聖女の魔力が使えません!~かわりにおいしい手料理ふるまいます~
「初めまして、聖女様。ヴィラと申します。お母さまも聖女様に会いたがっていたの。でも今日は断れないお茶会が入っていたんです。どうかお許しくださいね」
お行儀よく挨拶をされ、顔を見合わせたときはやはり少し怪訝な顔をされたけれど、いちいち気にしていてはキリがない。先ほどの出迎えで少し吹っ切れてもいた。
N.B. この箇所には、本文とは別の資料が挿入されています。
(* ===== verification/Text.v ===== *)
(** * Text

    The rendering of bytes, numbers and lists as text that the other printing
    components share: [crates/common/src/utils/format.rs],
    [crates/types/src/numbers.rs] and [crates/traces/src/format/numbers.rs].

    A string is the sequence of its UTF-8 bytes. *)
From S2P Require Import Prelude.
From S2P Require Import Types.
From S2P Require Import Utils.
From Stdlib Require Import Ascii.
Local Open Scope Z_scope.

(** ** Bytes and numbers *)

Definition hex_char (d : Z) : ascii :=
  ascii_of_nat (Z.to_nat (if d <? 10 then 48 + d else 87 + d)).

(** [hex::encode]: two lower-case digits per byte. *)
Fixpoint hex_encode (bs : list Z) : string :=
  match bs with
  | [] => EmptyString
  | b :: bs => String (hex_char (b / 16)) (String (hex_char (b mod 16)) (hex_encode bs))
  end.

(** [hex::decode]: pairs of hexadecimal digits. *)
Definition hex_digit (c : ascii) : option Z :=
  let n := Z.of_nat (nat_of_ascii c) in
  if (48 <=? n) && (n <=? 57) then Some (n - 48)
  else if (97 <=? n) && (n <=? 102) then Some (n - 87)
  else if (65 <=? n) && (n <=? 70) then Some (n - 55)
  else None.
Fixpoint hex_decode (s : string) : Prelude.result Bytes string :=
  match s with
  | EmptyString => Ok []
  | String _ EmptyString => Err "Odd number of digits"
  | String a (String b rest) =>
      match hex_digit a, hex_digit b with
      | Some x, Some y =>
          match hex_decode rest with
          | Ok bs => Ok (x * 16 + y :: bs)
          | Err e => Err e
          end
      | _, _ => Err "Invalid character"
      end
  end.

(** The text of an [H160] or [H256] in full. *)
Definition hex_address (a : Address) : string := hex_encode (be_bytes 20 a).
Definition hex_h256 (h : H256) : string := hex_encode (be_bytes 32 h).

Fixpoint string_of_list (l : list ascii) : string :=
  match l with [] => EmptyString | c :: l => String c (string_of_list l) end.

(** [n.to_string()] of an unsigned integer. *)
Definition dec (n : Z) : string := string_of_list (decimal n).

(** [&s[..n]] on ASCII text, and [s.chars().take(n)]. *)
Fixpoint str_take (n : nat) (s : string) : string :=
  match n, s with
  | S n, String c s => String c (str_take n s)
  | _, _ => EmptyString
  end.
(* ===== verification/Fork.v ===== *)
(** * The fork source

    [crates/core/src/node/inner/fork.rs]: the client of the remote chain
    ([ForkClient]) and the cache-aside reads of [Fork].

    The remote node is not part of the program: a [Remote] instance gives the
    answer of each JSON-RPC method a client calls, at the time of the call, and
    an operation that calls the remote is a function of that instance.  The
    messages that [with_context] puts before an error are dropped. *)
From S2P Require Import Prelude Types Cache.
From Stdlib Require Import SpecFloat.
Local Open Scope Z_scope.

(** ** Constants ([crates/config/src/constants.rs]) *)
Definition DEFAULT_L1_GAS_PRICE : Z := 35932364075.
Definition DEFAULT_L2_GAS_PRICE : Z := 45250000.
Definition DEFAULT_FAIR_PUBDATA_PRICE : Z := 13607659111.
(** [2.0_f64] and [1.3_f32] *)
Definition DEFAULT_ESTIMATE_GAS_PRICE_SCALE_FACTOR : f64 := S754_finite false 4503599627370496 (-51).
Definition DEFAULT_ESTIMATE_GAS_SCALE_FACTOR : f32 := S754_finite false 10905190 (-23).
Definition TEST_NODE_NETWORK_ID : Z := 260.
Definition NON_FORK_FIRST_BLOCK_TIMESTAMP : Z := 1000.

(** ** Errors *)
Inductive ForkError :=
| RpcError (msg : string)
| MalformedChainId (msg : string)
| ForkBlockNotFound (number : Z)
| MissingRootHash (number : Z)
| ApiBlockNotFound (number : Z)
| MissingProtocolVersion (number : Z)
| UnsupportedProtocolVersion (number version : Z)
| ForkTxNotFound (hash : H256)
| ForkTxPending (hash : H256)
| ForkTxInGenesis (hash : H256)
| NoBlockError.

Definition RpcResult (A : Type) : Type := result A ForkError.

(** [U64::as_u32], [U256::as_u32]: panics above [u32::MAX]. *)
Definition to_u32 {S E} (x : Z) : M S E Z :=
  if x <=? u32_max then mret x else panic "Integer overflow when casting to u32".

Section Fork.
Context {TA : TransactionApi} {FA : FeeApi}.
Context {Client : Type}.

(** The methods of [EthNamespaceClient] and [ZksNamespaceClient] in use, the
    construction of an HTTP client, and [L2ChainId::try_from]. *)
Class Remote := {
  rpc_connect : string → RpcResult Client;
  L2ChainId_try_from : Z → result Z string;
  rpc_chain_id : Client → RpcResult Z;
  rpc_get_block_number : Client → RpcResult Z;
  rpc_get_block_details : Client → Z → RpcResult (option BlockDetails);
  rpc_get_block_by_hash : Client → H256 → bool → RpcResult (option ApiBlock);
  rpc_get_block_by_number : Client → BlockNumber → bool → RpcResult (option ApiBlock);
  rpc_get_fee_params : Client → RpcResult (FeeParams FeeParamsV1 FeeParamsV2);
  rpc_get_transaction_by_hash : Client → H256 → RpcResult (option ApiTransaction);
  rpc_get_transaction_details : Client → H256 → RpcResult (option TransactionDetails);
  rpc_get_raw_block_transactions : Client → Z → RpcResult (list Transaction);
  rpc_get_storage_at : Client → Address → Z → option BlockIdVariant → RpcResult H256;
  rpc_get_bytecode_by_hash : Client → H256 → RpcResult (option Bytes);
  rpc_get_block_transaction_count_by_hash : Client → H256 → RpcResult (option Z);
  rpc_get_block_transaction_count_by_number : Client → BlockNumber → RpcResult (option Z);
  rpc_get_transaction_by_block_hash_and_index :
    Client → H256 → Z → RpcResult (option ApiTransaction);
  rpc_get_transaction_by_block_number_and_index :
    Client → BlockNumber → Z → RpcResult (option ApiTransaction);
  rpc_get_bridge_contracts : Client → RpcResult BridgeAddresses;
  rpc_get_confirmed_tokens : Client → Z → Z → RpcResult (list Token);
}.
「とんでもない。急な訪問のお願いをしたのはこちらですもの。それよりヴィラ様、お土産があるんです。私の世界にあるお菓子を再現したものなの。気に入ってもらえると嬉しいのだけど」
「わあ! 嬉しいです。ありがとうございます」
どれだけしっかりしているように見えても中身は子供だ。やはり、お菓子という言葉には弱いらしい。
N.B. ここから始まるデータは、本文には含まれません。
(** Sealing a batch.  The batch number grows by one; its header is found
    under that number and counts every transaction once as L1 or L2, with the
    on-chain data of the L1 ones in order; each result is found by the hash of
    its receipt and results of other transactions stay; blocks are untouched,
    and so is the invariant. *)
Theorem chain_apply_batch_spec {E} (ts : Z) (ch : BaseSystemContractsHashes)
    (results : list TransactionResult) (fb : FinishedL1Batch) (root : H256) (s : BlockchainState) :
  chain_wf s → current_batch s < u32_max → Z.of_nat (length results) <= u16_max →
  NoDup ((λ r, rc_transaction_hash (tr_receipt r)) <$> results) →
  let s' := chain_apply_batch ts ch results fb root s in
  chain_wf s' ∧ current_batch s' = current_batch s + 1 ∧
  (∃ header, get_batch_header (E := E) (current_batch s') s' = Ret (Some header) s' ∧
     bh_number header = current_batch s' ∧ bh_timestamp header = ts ∧
     bh_l1_tx_count header + bh_l2_tx_count header = Z.of_nat (length results) ∧
     Z.of_nat (length (bh_priority_ops_onchain_data header)) = bh_l1_tx_count header) ∧
  get_batch_aggregation_root (E := E) (current_batch s') s' = Ret (Some root) s' ∧
  (∀ r, r ∈ results →
     get_tx_receipt (E := E) (rc_transaction_hash (tr_receipt r)) s' = Ret (Some (tr_receipt r)) s') ∧
  (∀ h, h ∉ ((λ r, rc_transaction_hash (tr_receipt r)) <$> results) →
     tx_results s' !! h = tx_results s !! h).
Proof.
  intros Hwf Hb Hlen Hnd s'.
  destruct (chain_apply_batch_wf ts ch results fb root s Hwf Hb) as [Hwf' Hcur].
  destruct (chain_apply_batch_results ts ch results fb root s Hnd) as [Hin Hout].
  set (n1 := length (filter (λ r, is_l1_tx r = true) results)).
  assert (Hn1 : (n1 <= length results)%nat) by apply length_filter.
  assert (Hu16 : ∀ x, 0 <= x <= u16_max → as_u16 x = x).
  { intros x Hx. unfold as_u16, u16_max in *. apply Z.mod_small. lia. }
  split_and!; [done|done| | | |done].
  - eexists; split.
    { unfold get_batch_header, inspect_batch, gets, s'; simpl. by rewrite lookup_insert_eq. }
    simpl. fold n1. rewrite (Hu16 (Z.of_nat n1)) by lia. rewrite (Hu16 (Z.of_nat (length results))) by lia.
    split_and!; [done..| |].
    + rewrite Hu16 by lia. lia.
    + f_equal. apply onchain_data_length.
  - unfold get_batch_aggregation_root, inspect_batch, gets, s'; simpl. by rewrite lookup_insert_eq.
  - intros r Hr. unfold get_tx_receipt, inspect_tx, gets, s'. by rewrite (Hin r Hr).
Qed.

(** ** Loading blocks *)
Lemma max_by_number_spec l b :
  max_by_number l = Some b → b ∈ l ∧ ∀ b', b' ∈ l → b_number b' <= b_number b.
Proof.
  revert b. induction l as [|b0 l IH]; intros b Hb; simpl in *; [done|].
  destruct (max_by_number l) as [b'|] eqn:Hm.
  - destruct (IH b' eq_refl) as [Hin Hle].
    destruct (Z.ltb_spec (b_number b') (b_number b0)) as [Hlt|Hge]; simplify_eq/=.
    + split; [left|]. intros x [->|Hx]%elem_of_cons; [lia|]. apply Hle in Hx. lia.
    + split; [by right|]. intros x [->|Hx]%elem_of_cons; [lia|]. by apply Hle.
  - simplify_eq/=. split; [left|]. intros x [->|Hx]%elem_of_cons; [lia|].
    destruct l as [|y l]; [by apply elem_of_nil in Hx|]. simpl in Hm.
    destruct (max_by_number l); [by destruct (_ <? _)|done].
Qed.

Lemma insert_blocks_lookup bs s b :
  NoDup (b_hash <$> bs) → b ∈ bs → blocks (insert_blocks bs s) !! b_hash b = Some b.
Proof.
  assert (Hkeep : ∀ bs s h, h ∉ (b_hash <$> bs) → blocks (insert_blocks bs s) !! h = blocks s !! h).
  { clear. induction bs as [|b' bs IH]; intros s h Hh; [done|].
    rewrite fmap_cons in Hh. apply not_elem_of_cons in Hh as [Hne Hh].
    cbn [insert_blocks foldl]. fold (insert_blocks bs). unfold insert_blocks in IH. rewrite IH by done.
    simpl. by rewrite lookup_insert_ne. }
  revert s. induction bs as [|b' bs IH]; intros s Hnd Hb; [by apply elem_of_nil in Hb|].
  rewrite fmap_cons in Hnd. apply NoDup_cons in Hnd as [Hni Hnd].
  apply elem_of_cons in Hb as [->|Hb]; [|exact (IH _ Hnd Hb)].
  specialize (Hkeep bs (insert_blocks [b'] s) (b_hash b') Hni). unfold insert_blocks in *.
  cbn [foldl] in *. rewrite Hkeep. simpl. by rewrite lookup_insert_eq.
Qed.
ちらちらと祖母に視線を送り、「開けていいわよ」と許可を取ると、すぐに包んでいる箱を開け始めた。
「うわあ……!」
クッキーで作ったお菓子の家に、飴でできた窓や、ジンジャークッキーの小人たち。チョコレートで飾り付けた上から、粉砂糖を散らしたので、まるで雪が降った後のように見える。
「可愛い。おばあ様見て? こんなに可愛いお家!」
「食べられるので、鑑賞したあとはちゃんと召し上がってくださいね」
「すごい! すごい! でもお父様とお母様とお兄様とお姉様に見せなくちゃ!」
「そうね、ヴィラ。みんなに見せてあげましょうね」
孫娘の気に入りように、セリーナはすっかりほだされている。